13. Neither the prosecution nor the learned magistrate paid attention to the admissibility of the statements and the need to comply with the provisions of section 65(8) of the Evidence Act. The certificate required by the Act was not produced. In Charles Matu Mburu v Republic NYR CA Crim App. No. 34 of 2014 [2014]eKLR, the Court of Appeal, in similar circumstances, observed that;
In this case, the computer print-outs that were produced by the prosecution of the call history on the deceased’s mobile phone do not contain the certification mentioned in the above provision. Further, no evidence was tendered on how the said print-outs were generated. We agree with the appellant’s submission that the said print-outs had not been verified by Safaricom, hence they were inadmissible. We find that the two lower courts erred in relying on the said print-outs.
14. The fact that the statements were produced without complying with the conditions for admissibility, the investigating officer did not explain the nature and content of the statement comprising 6 pages. Although the appellant’s phone IMEI number appeared in the first column of the statement, the name of the subscriber of No. 0703 ***837 which was used to trace the appellant was not apparent from the statement. The number was not even proved to be that of the appellant. The number was used to call another person whose relationship with the appellant was not disclosed or proved. Finally, PW 4 did not make any effort in his testimony to explain the elements, nature and content of the statement. PW 4 merely produced the statement and it was admitted in evidence. In my view, this was improper and prejudicial to the appellant in light of the fact that he was entitled to understand and appreciate the contents of the statement to enable cross-examine the witness.

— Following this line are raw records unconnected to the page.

(** One event: the heads listed stay, in place; a head event of the manager
    puts its head in front. *)
Lemma handle_event_grows state ev :
  exists fresh kept,
    cs_heads (handle_event state ev) = fresh ++ kept
    /\ map head_obj fresh = announced_heads [ev]
    /\ Forall2 head_kept (cs_heads state) kept.
Proof.
  destruct ev; simpl;
    try (exists []; eexists; split; [reflexivity|]; split; [reflexivity|]).
  - eexists [_], _. split; [reflexivity|]. split; [reflexivity|].
    apply heads_kept_refl.
  - apply heads_kept_refl.
  - apply heads_kept_refl.
  - apply with_head_kept. intros h. split; [reflexivity|].
    exists []. reflexivity.
  - apply with_head_kept. intros h. split; [reflexivity|].
    exists []. reflexivity.
  - apply with_head_kept. intros h. split; [reflexivity|].
    exists [mode]. reflexivity.
  - apply with_head_kept. intros h. unfold head_handle_current_mode.
    destruct (find _ (head_modes h));
      (split; [reflexivity|exists []; reflexivity]).
  - apply with_head_kept. intros h. apply head_kept_refl.
  - apply with_mode_kept. reflexivity.
  - apply with_mode_kept. reflexivity.
  - apply with_mode_kept. reflexivity.
  - apply with_mode_kept. reflexivity.
Qed.

(** X4: no event ever takes a head or a mode out of the registry.  After
    any sequence of events the heads listed before are still listed, in the
    same order and each with the modes it had (behind the modes it gained);
    in front of them come the heads the manager announced, the one
    announced last first. *)
Theorem registry_only_grows (state : client_state) (evs : list event) :
  exists fresh kept,
    cs_heads (handle_events state evs) = fresh ++ kept
    /\ map head_obj fresh = rev (announced_heads evs)
    /\ Forall2 head_kept (cs_heads state) kept.
Proof.
  revert state. unfold handle_events.
  induction evs as [|ev evs IH]; intros state.
  - exists [], (cs_heads state). repeat split. apply heads_kept_refl.
  - cbn [fold_left].
    destruct (handle_event_grows state ev) as (f1 & k1 & E1 & O1 & K1).
    destruct (IH (handle_event state ev)) as (f2 & k2 & E2 & O2 & K2).
    rewrite E1 in K2.
    apply Forall2_app_inv_l in K2.
    destruct K2 as (k2a & k2b & Ka & Kb & ->).
    exists (f2 ++ k2a), k2b. split; [rewrite E2, app_assoc; reflexivity|].
    split; [|exact (heads_kept_trans _ _ _ K1 Kb)].
    rewrite map_app, O2, (heads_kept_objs _ _ Ka), O1.
    change (ev :: evs) with ([ev] ++ evs).
    unfold announced_heads. rewrite flat_map_app, rev_app_distr.
    f_equal. cbn [flat_map]. rewrite app_nil_r.
    destruct ev; reflexivity.
Qed.

Lemma handle_events_control evs : forall state,
  cs_serial (handle_events state evs) = last_serial evs (cs_serial state)
  /\ cs_done (handle_events state evs)
     = cs_done state || existsb settles evs
  /\ cs_manager (handle_events state evs) = cs_manager state.
Proof.
  unfold handle_events, last_serial.
  induction evs as [|ev evs IH]; intros state.
  - simpl. rewrite orb_false_r. repeat split.
  - cbn [fold_left existsb].
    destruct (IH (handle_event state ev)) as (Hs & Hd & Hm).
    rewrite Hs, Hd, Hm, orb_assoc.
    destruct ev; simpl; rewrite ?orb_false_r, ?orb_true_r; repeat split.
Qed.

Lemma last_serial_without_done evs : forall serial,
  Forall (fun ev => forall s, ev <> EvManagerDone s) evs ->
  last_serial evs serial = serial.
Proof.
  unfold last_serial.
  induction evs as [|ev evs IH]; intros serial H; [reflexivity|].
  inversion H as [|? ? Hev Hevs]; subst. cbn [fold_left].
  destruct ev; try (apply IH; exact Hevs).
  exfalso. exact (Hev _ eq_refl).
Qed.

(** X5: the serial the client holds is the one of the last [done] event it
    handled: the events that follow a [done] (a [finished] of the manager
    among them) leave the serial alone, and once [done] is set no event
    clears it. *)
Theorem serial_of_last_done (state : client_state) (evs1 evs2 : list event)
    (serial : Z) :
  Forall (fun ev => forall s, ev <> EvManagerDone s) evs2 ->
  cs_serial (handle_events state (evs1 ++ EvManagerDone serial :: evs2))
  = serial
  /\ cs_done (handle_events state (evs1 ++ EvManagerDone serial :: evs2))
     = true
  /\ cs_serial (handle_events state evs2) = cs_serial state
  /\ (cs_done state = true -> cs_done (handle_events state evs2) = true).
Proof.
  intros Hno.
  destruct (handle_events_control (evs1 ++ EvManagerDone serial :: evs2) state)
    as (Hs & Hd & _).
  destruct (handle_events_control evs2 state) as (Hs2 & Hd2 & _).
  split; [|split; [|split]].
  - rewrite Hs. unfold last_serial. rewrite fold_left_app. cbn [fold_left].
    apply (last_serial_without_done evs2 serial Hno).
  - rewrite Hd, existsb_app. cbn [existsb settles].
    rewrite orb_true_l, !orb_true_r. reflexivity.
  - rewrite Hs2. apply last_serial_without_done. exact Hno.
  - intros Hdone. rewrite Hd2, Hdone. reflexivity.
Qed.

(** X6: in the registry built from any sequence of events, the pointer
    [current] of a head is never dangling: when it is set it leads to a
    mode of that same head, the one whose object the event named; and every
    name held is a C string. *)
Theorem registry_current_never_dangles (evs : list event) (head : head_info) :
  Forall event_in_range evs ->
  In head (cs_heads (handle_events initial_state evs)) ->
  (forall o, head_current head = Some o ->
     exists m, current_mode head = Some m /\ mode_obj m = o
               /\ In m (head_modes head))
  /\ (forall name, head_name head = Some name -> is_cstring name)
  /\ Forall mode_fields_int32 (head_modes head).
Proof.
  intros Hev Hin.
  assert (Hs : head_sound head).
  { pose proof (handle_events_sound evs initial_state Hev (Forall_nil _)) as H.
    rewrite Forall_forall in H. exact (H head Hin). }
  split; [|split; apply Hs].
  intros o Ho. destruct (current_mode_resolves head o Hs Ho) as (m & Em & Eo).
  exists m. split; [exact Em|]. split; [exact Eo|].
  unfold current_mode in Em. rewrite Ho in Em.
  apply find_some in Em. apply Em.
Qed.

(* ------------------------------------------------------------------ *)
(** ** Command line and registry globals *)

Lemma parse_args_options opts : forall rest do_fullscreen do_restore state_file,
  parse_args (flat_map option_args opts ++ rest)
             do_fullscreen do_restore state_file
  = (let '(f, r, s) :=
       fold_left set_option opts (do_fullscreen, do_restore, state_file) in
     parse_args rest f r s).
Proof.
  induction opts as [|o opts IH]; intros rest f r s; [reflexivity|].
  cbn [flat_map fold_left]. rewrite <- app_assoc.
  destruct o; cbn [option_args app set_option]; cbn [parse_args];
    simpl String.eqb; cbv iota; apply IH.
Qed.

Lemma set_options_flags opts : forall f r s,
  fst (fst (fold_left set_option opts (f, r, s)))
  = f || existsb (fun o => match o with OptFullscreen => true | _ => false end)
                 opts
  /\ snd (fst (fold_left set_option opts (f, r, s)))
     = r || existsb (fun o => match o with OptRestore => true | _ => false end)
                    opts.
Proof.
  induction opts as [|o opts IH]; intros f r s.
  - simpl. rewrite !orb_false_r. split; reflexivity.
  - cbn [fold_left existsb].
    destruct o; cbn [set_option]; destruct (IH true r s) as [A1 A2];
      destruct (IH f true s) as [B1 B2]; destruct (IH f r s) as [C1 C2];
      destruct (IH f r (Some path)) as [D1 D2] || idtac;
      rewrite ?orb_false_l, ?orb_true_l, ?orb_true_r;
      split; assumption.
Qed.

15. Although the appellant was found with the phone belonging to PW 1, the case against the appellant could not be proved without production of the computer generated statements of account from Safaricom connecting PW 1’s phone to the appellant. The statements ought to have been rejected or the matter adjourned to enable the prosecution comply with the provisions of section 65(8) of the Evidence Act. In any case, as I have stated, the production of the statements was perfunctory and the witness did not explain how they related to the complainant and the appellant.
16. In light of the improper admission of crucial evidence, the conviction cannot stand and is unsafe. For the reasons I have stated, I allow the appeal and quash the conviction and sentence. The appellant is set free unless otherwise lawfully held under a separate warrant.
SIGNED AT NAIROBI
D.S. MAJANJA
JUDGE
DATED and DELIVERED at KIAMBU this 29th day of JANUARY 2020.
J. N. ONYIEGO
JUDGE
Appellant in person.
Mr Kasyoka, Prosecution Counsel, instructed by the Director of Public Prosecutions for the respondent.